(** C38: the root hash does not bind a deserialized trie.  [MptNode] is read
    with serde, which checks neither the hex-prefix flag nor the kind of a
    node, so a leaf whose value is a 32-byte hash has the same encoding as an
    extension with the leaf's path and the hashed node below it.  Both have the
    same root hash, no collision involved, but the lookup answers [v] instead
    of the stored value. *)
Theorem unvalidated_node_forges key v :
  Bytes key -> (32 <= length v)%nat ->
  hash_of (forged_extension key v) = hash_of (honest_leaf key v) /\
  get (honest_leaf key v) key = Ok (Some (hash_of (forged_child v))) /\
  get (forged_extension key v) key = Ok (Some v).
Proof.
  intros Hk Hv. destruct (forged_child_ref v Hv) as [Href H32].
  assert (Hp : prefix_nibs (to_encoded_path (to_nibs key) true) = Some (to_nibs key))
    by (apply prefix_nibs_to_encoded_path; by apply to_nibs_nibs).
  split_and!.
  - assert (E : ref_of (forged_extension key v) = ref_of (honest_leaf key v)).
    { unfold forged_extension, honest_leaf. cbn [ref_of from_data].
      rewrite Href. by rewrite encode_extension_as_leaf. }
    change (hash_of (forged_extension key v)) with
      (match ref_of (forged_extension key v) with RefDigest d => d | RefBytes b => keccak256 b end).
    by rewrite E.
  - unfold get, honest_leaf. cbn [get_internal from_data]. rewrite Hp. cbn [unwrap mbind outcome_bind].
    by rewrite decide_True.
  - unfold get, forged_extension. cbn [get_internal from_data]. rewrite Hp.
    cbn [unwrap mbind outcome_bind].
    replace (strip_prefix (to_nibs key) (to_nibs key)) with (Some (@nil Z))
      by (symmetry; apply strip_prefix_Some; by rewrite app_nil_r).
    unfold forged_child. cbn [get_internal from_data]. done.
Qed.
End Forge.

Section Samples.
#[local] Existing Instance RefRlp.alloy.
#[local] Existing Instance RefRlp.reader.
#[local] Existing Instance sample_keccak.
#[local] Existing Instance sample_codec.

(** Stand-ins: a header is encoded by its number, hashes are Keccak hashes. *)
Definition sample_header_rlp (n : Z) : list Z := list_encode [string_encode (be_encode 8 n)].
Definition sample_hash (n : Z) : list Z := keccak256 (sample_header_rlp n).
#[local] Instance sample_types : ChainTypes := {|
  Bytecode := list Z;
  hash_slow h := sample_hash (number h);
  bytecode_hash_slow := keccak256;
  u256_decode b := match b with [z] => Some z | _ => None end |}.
******
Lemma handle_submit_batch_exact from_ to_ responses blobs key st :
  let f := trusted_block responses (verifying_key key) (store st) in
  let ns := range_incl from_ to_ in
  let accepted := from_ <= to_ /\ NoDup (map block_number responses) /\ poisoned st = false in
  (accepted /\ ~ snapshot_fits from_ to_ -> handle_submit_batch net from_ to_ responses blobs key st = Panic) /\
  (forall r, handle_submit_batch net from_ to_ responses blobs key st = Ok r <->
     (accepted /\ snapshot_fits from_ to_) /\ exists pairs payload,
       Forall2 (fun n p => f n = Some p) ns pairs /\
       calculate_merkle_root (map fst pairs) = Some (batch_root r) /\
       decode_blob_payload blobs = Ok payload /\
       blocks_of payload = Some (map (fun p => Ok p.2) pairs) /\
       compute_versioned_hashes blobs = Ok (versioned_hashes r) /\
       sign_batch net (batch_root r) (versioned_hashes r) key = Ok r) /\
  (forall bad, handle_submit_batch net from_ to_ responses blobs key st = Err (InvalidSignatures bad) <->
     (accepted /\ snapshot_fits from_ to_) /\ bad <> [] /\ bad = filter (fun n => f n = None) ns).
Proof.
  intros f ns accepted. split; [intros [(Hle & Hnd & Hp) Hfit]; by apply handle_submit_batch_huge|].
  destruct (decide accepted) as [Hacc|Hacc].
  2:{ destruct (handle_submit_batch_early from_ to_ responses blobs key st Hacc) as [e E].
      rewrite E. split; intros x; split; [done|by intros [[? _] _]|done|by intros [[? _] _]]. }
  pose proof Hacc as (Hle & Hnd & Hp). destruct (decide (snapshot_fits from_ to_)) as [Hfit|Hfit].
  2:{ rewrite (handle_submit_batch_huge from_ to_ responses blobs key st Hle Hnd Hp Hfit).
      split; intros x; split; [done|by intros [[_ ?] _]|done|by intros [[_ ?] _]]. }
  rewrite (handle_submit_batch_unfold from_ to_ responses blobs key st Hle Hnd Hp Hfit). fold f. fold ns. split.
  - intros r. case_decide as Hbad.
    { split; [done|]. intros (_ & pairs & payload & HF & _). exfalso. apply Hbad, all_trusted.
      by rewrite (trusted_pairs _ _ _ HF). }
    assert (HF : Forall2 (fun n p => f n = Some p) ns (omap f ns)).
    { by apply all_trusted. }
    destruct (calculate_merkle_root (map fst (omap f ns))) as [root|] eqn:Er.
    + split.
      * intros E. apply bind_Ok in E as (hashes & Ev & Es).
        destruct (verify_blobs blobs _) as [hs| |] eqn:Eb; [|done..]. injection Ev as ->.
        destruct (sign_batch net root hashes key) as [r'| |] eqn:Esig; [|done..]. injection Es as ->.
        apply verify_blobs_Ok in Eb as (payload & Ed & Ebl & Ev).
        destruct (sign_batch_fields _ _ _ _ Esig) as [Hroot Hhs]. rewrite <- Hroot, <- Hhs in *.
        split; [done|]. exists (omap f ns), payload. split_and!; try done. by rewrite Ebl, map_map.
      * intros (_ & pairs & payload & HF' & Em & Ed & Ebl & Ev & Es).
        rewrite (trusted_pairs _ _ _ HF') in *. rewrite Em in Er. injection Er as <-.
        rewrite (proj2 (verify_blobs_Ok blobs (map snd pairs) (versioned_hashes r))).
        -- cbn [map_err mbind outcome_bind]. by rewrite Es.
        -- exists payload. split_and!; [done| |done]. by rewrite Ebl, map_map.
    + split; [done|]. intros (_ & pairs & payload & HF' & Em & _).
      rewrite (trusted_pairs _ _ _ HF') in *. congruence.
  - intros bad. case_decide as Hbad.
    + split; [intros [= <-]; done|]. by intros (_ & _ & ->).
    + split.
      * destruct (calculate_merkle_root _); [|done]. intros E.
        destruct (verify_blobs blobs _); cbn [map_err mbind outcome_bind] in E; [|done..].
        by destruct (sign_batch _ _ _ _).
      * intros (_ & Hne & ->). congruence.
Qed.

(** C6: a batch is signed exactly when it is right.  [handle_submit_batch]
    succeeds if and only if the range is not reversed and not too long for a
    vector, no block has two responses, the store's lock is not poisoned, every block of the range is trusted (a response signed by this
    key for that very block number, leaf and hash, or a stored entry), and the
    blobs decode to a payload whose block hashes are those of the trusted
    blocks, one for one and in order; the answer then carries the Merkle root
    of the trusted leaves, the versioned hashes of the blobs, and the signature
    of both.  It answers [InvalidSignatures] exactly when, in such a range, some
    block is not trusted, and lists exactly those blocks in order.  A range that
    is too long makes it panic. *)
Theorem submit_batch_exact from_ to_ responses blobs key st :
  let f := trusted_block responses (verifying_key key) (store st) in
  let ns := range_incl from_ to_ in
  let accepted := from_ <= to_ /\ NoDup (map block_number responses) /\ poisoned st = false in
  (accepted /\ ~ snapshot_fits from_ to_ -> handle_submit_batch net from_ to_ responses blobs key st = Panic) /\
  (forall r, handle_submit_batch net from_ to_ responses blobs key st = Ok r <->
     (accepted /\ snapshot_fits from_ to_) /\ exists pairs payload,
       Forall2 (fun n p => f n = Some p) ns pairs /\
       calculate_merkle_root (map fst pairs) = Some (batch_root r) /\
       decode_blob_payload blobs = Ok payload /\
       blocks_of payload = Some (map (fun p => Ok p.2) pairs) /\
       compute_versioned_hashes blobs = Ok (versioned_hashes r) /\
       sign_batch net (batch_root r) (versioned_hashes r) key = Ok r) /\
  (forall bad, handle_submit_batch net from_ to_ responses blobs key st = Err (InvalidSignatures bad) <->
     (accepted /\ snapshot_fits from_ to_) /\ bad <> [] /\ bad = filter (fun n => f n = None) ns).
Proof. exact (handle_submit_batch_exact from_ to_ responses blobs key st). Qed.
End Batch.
******
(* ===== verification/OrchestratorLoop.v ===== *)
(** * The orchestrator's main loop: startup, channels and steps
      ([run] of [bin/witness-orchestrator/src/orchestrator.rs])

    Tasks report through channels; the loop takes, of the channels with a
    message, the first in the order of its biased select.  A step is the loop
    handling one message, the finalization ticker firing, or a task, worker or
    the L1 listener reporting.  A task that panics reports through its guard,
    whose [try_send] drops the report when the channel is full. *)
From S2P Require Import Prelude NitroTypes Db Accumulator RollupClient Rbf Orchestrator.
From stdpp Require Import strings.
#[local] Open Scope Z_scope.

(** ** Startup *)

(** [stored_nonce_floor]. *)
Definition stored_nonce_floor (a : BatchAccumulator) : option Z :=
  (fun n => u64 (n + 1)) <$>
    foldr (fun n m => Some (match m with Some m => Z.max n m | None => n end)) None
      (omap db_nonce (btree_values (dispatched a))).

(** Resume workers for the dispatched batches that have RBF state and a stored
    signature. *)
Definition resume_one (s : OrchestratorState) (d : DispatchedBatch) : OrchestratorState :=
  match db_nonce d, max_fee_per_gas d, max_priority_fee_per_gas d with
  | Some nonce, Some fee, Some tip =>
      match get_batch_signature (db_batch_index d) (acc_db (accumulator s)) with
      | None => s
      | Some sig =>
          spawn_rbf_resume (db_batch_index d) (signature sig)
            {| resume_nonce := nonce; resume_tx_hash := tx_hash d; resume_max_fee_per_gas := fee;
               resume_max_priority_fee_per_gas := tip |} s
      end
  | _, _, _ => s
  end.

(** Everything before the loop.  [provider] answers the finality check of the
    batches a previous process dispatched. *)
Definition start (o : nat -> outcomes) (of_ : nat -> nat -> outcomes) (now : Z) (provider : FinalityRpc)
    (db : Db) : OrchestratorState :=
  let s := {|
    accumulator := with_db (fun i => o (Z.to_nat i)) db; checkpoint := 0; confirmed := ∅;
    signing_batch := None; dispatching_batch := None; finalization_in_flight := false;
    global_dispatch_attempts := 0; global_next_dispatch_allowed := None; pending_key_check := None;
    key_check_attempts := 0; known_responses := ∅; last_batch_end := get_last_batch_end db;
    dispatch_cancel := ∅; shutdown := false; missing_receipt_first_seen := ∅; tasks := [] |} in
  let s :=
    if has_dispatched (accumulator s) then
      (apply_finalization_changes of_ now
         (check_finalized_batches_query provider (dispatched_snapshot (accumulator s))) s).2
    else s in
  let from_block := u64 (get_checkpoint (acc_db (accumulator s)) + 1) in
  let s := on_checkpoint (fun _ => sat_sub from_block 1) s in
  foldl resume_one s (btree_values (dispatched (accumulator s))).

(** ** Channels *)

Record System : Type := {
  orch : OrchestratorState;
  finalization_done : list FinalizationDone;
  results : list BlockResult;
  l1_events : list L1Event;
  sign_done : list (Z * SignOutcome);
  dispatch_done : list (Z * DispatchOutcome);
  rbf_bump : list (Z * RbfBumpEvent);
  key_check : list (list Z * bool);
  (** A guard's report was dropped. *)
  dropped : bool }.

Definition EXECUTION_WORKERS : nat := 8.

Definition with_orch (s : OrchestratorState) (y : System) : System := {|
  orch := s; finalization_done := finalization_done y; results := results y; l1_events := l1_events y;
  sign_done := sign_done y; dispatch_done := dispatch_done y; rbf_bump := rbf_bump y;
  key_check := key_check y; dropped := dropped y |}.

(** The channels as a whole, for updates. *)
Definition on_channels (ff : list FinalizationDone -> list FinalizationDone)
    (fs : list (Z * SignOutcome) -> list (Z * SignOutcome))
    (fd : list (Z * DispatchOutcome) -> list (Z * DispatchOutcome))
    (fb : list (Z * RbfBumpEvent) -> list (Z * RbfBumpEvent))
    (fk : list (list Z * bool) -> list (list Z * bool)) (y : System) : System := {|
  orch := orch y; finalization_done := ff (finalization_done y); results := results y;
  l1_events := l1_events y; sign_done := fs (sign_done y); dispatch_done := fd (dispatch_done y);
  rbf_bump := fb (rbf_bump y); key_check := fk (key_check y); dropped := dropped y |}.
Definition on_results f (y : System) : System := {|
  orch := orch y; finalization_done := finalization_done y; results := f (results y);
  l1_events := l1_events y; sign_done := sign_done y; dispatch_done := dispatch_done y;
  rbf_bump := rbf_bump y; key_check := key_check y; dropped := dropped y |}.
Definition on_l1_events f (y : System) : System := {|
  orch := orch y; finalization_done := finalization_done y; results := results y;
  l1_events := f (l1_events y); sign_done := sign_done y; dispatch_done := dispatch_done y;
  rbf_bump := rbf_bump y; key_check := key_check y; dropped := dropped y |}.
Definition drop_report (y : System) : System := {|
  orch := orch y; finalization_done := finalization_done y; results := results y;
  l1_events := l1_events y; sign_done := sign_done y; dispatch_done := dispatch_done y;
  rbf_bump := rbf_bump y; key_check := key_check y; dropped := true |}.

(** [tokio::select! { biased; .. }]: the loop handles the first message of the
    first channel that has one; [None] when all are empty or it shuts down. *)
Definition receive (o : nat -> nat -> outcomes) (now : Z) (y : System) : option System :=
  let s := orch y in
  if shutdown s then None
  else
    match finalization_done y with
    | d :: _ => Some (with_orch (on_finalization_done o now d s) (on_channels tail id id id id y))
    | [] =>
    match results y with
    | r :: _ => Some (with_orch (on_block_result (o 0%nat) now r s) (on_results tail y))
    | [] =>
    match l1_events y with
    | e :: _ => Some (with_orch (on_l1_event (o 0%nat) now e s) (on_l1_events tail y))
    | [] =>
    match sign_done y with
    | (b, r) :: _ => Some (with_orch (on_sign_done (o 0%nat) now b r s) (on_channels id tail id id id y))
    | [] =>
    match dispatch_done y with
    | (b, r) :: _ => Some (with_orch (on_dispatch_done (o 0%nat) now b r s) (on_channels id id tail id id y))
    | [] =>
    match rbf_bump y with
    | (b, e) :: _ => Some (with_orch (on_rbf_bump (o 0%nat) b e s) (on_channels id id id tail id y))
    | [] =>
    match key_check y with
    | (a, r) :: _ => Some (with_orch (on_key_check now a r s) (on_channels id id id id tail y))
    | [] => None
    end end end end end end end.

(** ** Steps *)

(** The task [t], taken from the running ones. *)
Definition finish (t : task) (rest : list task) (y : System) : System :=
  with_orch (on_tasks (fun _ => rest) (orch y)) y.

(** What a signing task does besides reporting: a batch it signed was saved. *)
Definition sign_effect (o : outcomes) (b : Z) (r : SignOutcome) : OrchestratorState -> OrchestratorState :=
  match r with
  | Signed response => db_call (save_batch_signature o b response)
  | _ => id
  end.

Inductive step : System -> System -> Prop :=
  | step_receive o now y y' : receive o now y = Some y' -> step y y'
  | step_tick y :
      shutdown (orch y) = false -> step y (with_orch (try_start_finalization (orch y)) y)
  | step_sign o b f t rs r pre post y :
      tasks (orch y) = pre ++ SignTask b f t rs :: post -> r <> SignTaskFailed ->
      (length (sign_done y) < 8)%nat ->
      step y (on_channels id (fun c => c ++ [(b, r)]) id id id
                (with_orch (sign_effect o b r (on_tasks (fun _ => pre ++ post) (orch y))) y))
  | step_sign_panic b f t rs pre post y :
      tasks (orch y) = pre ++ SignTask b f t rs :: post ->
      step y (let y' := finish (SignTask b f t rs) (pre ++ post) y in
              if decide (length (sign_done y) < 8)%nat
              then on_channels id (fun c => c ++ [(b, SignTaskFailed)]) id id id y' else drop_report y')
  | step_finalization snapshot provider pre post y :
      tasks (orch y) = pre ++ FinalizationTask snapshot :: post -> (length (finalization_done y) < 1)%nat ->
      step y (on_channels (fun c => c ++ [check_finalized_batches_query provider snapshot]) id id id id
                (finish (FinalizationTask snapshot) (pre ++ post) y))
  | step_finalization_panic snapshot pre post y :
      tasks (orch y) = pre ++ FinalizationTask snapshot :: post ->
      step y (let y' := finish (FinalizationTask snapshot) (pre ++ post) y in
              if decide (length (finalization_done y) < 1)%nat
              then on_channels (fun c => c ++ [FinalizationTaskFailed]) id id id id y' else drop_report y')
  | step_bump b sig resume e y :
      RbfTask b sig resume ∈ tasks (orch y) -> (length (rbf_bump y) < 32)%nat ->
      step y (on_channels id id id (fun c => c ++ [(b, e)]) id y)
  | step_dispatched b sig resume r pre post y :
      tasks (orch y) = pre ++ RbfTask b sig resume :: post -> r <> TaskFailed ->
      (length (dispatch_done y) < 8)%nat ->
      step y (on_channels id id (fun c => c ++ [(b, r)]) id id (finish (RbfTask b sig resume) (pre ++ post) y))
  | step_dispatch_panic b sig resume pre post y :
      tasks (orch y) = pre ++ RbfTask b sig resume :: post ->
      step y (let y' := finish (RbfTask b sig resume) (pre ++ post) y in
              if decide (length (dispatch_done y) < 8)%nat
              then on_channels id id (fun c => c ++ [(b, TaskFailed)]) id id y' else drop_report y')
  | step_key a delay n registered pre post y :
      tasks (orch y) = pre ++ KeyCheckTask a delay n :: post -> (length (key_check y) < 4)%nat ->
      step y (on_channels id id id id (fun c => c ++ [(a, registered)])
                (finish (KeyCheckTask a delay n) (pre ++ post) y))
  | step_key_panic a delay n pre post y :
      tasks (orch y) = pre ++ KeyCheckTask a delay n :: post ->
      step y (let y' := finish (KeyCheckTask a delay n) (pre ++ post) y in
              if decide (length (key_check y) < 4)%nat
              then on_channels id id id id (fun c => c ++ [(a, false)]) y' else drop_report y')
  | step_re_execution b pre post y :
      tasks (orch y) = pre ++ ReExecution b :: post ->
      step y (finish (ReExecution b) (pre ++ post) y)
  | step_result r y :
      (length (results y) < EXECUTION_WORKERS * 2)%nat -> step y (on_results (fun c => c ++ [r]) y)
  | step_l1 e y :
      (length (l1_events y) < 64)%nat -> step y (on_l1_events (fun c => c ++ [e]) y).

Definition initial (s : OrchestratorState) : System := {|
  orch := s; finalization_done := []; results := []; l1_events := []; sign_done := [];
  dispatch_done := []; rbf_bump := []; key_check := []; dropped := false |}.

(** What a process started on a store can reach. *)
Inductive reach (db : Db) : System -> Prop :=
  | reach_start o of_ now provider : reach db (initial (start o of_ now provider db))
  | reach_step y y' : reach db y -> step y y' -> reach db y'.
******
### Your goal
Copy range, inclusive: the line holding "(** C38: the" to the line holding "get (honest_leaf key". Reproduce exactly those lines of the records above and no others.

### Task solution
(** C38: the root hash does not bind a deserialized trie.  [MptNode] is read
    with serde, which checks neither the hex-prefix flag nor the kind of a
    node, so a leaf whose value is a 32-byte hash has the same encoding as an
    extension with the leaf's path and the hashed node below it.  Both have the
    same root hash, no collision involved, but the lookup answers [v] instead
    of the stored value. *)
Theorem unvalidated_node_forges key v :
  Bytes key -> (32 <= length v)%nat ->
  hash_of (forged_extension key v) = hash_of (honest_leaf key v) /\
  get (honest_leaf key v) key = Ok (Some (hash_of (forged_child v))) /\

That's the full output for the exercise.